#### [The task]
Starting at the line below holding "- by case_decide." and stopping at the line holding "induction l as [|[acct rows]", print every line exactly, both ends included, and leave the rest out.

^^^^^^^^

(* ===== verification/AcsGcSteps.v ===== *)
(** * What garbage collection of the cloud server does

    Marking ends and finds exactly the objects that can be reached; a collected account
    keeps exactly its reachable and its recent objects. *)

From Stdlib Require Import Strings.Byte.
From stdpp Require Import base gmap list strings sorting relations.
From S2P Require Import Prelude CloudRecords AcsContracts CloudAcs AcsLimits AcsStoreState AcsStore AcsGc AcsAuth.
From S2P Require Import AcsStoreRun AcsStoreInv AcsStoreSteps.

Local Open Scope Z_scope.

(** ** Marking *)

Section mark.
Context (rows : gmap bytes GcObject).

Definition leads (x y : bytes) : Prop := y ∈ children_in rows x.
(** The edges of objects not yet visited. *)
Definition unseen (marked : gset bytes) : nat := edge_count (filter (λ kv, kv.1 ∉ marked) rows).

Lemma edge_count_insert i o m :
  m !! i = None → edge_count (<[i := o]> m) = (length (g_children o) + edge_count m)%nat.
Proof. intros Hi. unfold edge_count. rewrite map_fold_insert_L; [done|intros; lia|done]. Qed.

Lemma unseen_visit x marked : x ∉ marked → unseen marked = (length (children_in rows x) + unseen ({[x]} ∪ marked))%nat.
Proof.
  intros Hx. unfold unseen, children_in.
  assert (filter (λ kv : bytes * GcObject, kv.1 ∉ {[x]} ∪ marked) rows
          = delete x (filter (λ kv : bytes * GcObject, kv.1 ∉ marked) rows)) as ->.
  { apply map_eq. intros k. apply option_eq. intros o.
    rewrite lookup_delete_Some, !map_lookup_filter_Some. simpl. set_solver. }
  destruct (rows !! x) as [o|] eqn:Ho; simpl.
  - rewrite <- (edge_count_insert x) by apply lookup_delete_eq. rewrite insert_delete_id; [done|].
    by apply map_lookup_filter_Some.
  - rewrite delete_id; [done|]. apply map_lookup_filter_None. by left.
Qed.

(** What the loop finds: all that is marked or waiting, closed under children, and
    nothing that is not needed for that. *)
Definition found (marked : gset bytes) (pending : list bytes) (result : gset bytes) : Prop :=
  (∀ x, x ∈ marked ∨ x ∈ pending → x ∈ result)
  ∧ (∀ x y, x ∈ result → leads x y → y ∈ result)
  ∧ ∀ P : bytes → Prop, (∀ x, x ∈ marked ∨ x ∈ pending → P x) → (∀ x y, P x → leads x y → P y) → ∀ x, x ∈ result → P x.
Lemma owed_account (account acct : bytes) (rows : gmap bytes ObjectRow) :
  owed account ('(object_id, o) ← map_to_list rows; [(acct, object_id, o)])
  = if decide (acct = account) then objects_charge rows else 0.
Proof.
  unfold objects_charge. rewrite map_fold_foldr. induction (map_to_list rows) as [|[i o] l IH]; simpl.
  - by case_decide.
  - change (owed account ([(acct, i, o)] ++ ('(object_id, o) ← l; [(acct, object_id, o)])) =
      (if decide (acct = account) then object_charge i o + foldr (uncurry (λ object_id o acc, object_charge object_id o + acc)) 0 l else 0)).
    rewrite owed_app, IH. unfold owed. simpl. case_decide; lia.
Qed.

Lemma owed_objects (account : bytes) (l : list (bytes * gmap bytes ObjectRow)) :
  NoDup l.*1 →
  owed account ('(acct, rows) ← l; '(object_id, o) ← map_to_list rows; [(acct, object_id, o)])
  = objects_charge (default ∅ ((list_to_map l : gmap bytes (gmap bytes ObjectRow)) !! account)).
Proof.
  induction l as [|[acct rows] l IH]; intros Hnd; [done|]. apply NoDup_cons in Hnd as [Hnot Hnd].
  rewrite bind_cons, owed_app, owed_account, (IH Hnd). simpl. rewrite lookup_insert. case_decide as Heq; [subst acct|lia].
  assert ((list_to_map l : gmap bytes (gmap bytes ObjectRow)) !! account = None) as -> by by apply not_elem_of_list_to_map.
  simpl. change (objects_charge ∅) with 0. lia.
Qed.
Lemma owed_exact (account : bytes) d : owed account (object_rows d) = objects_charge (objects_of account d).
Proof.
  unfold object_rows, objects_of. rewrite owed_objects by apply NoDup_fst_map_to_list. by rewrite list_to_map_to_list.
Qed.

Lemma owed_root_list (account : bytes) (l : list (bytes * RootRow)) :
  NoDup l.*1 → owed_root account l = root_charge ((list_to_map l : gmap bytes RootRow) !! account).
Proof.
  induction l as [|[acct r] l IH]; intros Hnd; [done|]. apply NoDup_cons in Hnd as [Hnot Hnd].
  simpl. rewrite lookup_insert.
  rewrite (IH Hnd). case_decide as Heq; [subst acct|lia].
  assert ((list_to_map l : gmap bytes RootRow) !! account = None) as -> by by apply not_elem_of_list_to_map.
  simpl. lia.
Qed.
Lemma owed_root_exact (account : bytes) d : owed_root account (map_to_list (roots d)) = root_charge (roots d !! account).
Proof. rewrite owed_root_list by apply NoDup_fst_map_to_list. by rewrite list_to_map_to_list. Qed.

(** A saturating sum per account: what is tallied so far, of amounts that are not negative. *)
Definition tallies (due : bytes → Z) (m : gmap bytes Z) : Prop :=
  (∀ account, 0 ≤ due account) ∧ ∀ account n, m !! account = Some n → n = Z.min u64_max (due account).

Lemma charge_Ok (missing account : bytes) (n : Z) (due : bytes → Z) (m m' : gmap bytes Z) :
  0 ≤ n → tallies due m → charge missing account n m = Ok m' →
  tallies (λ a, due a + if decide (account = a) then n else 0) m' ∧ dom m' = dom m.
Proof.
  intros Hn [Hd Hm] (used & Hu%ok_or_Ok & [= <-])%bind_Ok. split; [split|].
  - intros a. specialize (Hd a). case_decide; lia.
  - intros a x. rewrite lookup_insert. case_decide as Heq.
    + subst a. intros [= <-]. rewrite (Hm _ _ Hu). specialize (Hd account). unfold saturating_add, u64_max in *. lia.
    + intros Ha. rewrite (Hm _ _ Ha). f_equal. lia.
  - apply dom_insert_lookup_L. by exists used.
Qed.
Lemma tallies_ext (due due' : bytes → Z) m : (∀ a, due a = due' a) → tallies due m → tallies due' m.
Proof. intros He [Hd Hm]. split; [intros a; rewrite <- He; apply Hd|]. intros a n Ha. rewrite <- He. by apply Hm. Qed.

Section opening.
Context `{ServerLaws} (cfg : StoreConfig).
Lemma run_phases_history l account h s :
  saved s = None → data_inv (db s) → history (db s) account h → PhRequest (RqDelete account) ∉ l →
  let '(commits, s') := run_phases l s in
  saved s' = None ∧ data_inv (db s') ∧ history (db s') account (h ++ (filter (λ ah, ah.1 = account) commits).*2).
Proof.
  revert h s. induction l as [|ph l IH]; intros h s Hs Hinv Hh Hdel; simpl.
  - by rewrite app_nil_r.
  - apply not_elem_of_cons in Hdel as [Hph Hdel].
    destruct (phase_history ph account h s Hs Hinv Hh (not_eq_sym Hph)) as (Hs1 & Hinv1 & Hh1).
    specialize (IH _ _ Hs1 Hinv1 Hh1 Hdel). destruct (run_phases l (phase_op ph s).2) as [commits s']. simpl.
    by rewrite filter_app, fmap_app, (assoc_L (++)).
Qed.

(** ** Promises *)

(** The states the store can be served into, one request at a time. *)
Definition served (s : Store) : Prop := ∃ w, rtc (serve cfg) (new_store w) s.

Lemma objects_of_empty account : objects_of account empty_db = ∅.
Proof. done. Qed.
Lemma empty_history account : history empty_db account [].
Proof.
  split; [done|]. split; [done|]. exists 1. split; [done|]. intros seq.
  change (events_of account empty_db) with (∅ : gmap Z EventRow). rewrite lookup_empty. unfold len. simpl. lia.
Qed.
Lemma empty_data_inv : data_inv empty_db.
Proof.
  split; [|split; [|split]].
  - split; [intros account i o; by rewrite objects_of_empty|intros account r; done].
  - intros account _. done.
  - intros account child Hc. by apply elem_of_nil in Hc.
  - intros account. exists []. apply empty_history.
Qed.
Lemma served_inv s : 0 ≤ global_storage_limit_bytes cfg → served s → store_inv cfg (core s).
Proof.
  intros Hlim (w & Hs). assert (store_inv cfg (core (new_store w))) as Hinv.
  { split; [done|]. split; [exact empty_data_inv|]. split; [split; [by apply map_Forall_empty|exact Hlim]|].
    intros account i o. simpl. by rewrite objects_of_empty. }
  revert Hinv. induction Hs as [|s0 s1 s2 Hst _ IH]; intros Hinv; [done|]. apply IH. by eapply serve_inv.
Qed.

^^^^^^^^

#### [Response area]
  - by case_decide.
  - change (owed account ([(acct, i, o)] ++ ('(object_id, o) ← l; [(acct, object_id, o)])) =
      (if decide (acct = account) then object_charge i o + foldr (uncurry (λ object_id o acc, object_charge object_id o + acc)) 0 l else 0)).
    rewrite owed_app, IH. unfold owed. simpl. case_decide; lia.
Qed.

Lemma owed_objects (account : bytes) (l : list (bytes * gmap bytes ObjectRow)) :
  NoDup l.*1 →
  owed account ('(acct, rows) ← l; '(object_id, o) ← map_to_list rows; [(acct, object_id, o)])
  = objects_charge (default ∅ ((list_to_map l : gmap bytes (gmap bytes ObjectRow)) !! account)).
Proof.
  induction l as [|[acct rows] l IH]; intros Hnd; [done|]. apply NoDup_cons in Hnd as [Hnot Hnd].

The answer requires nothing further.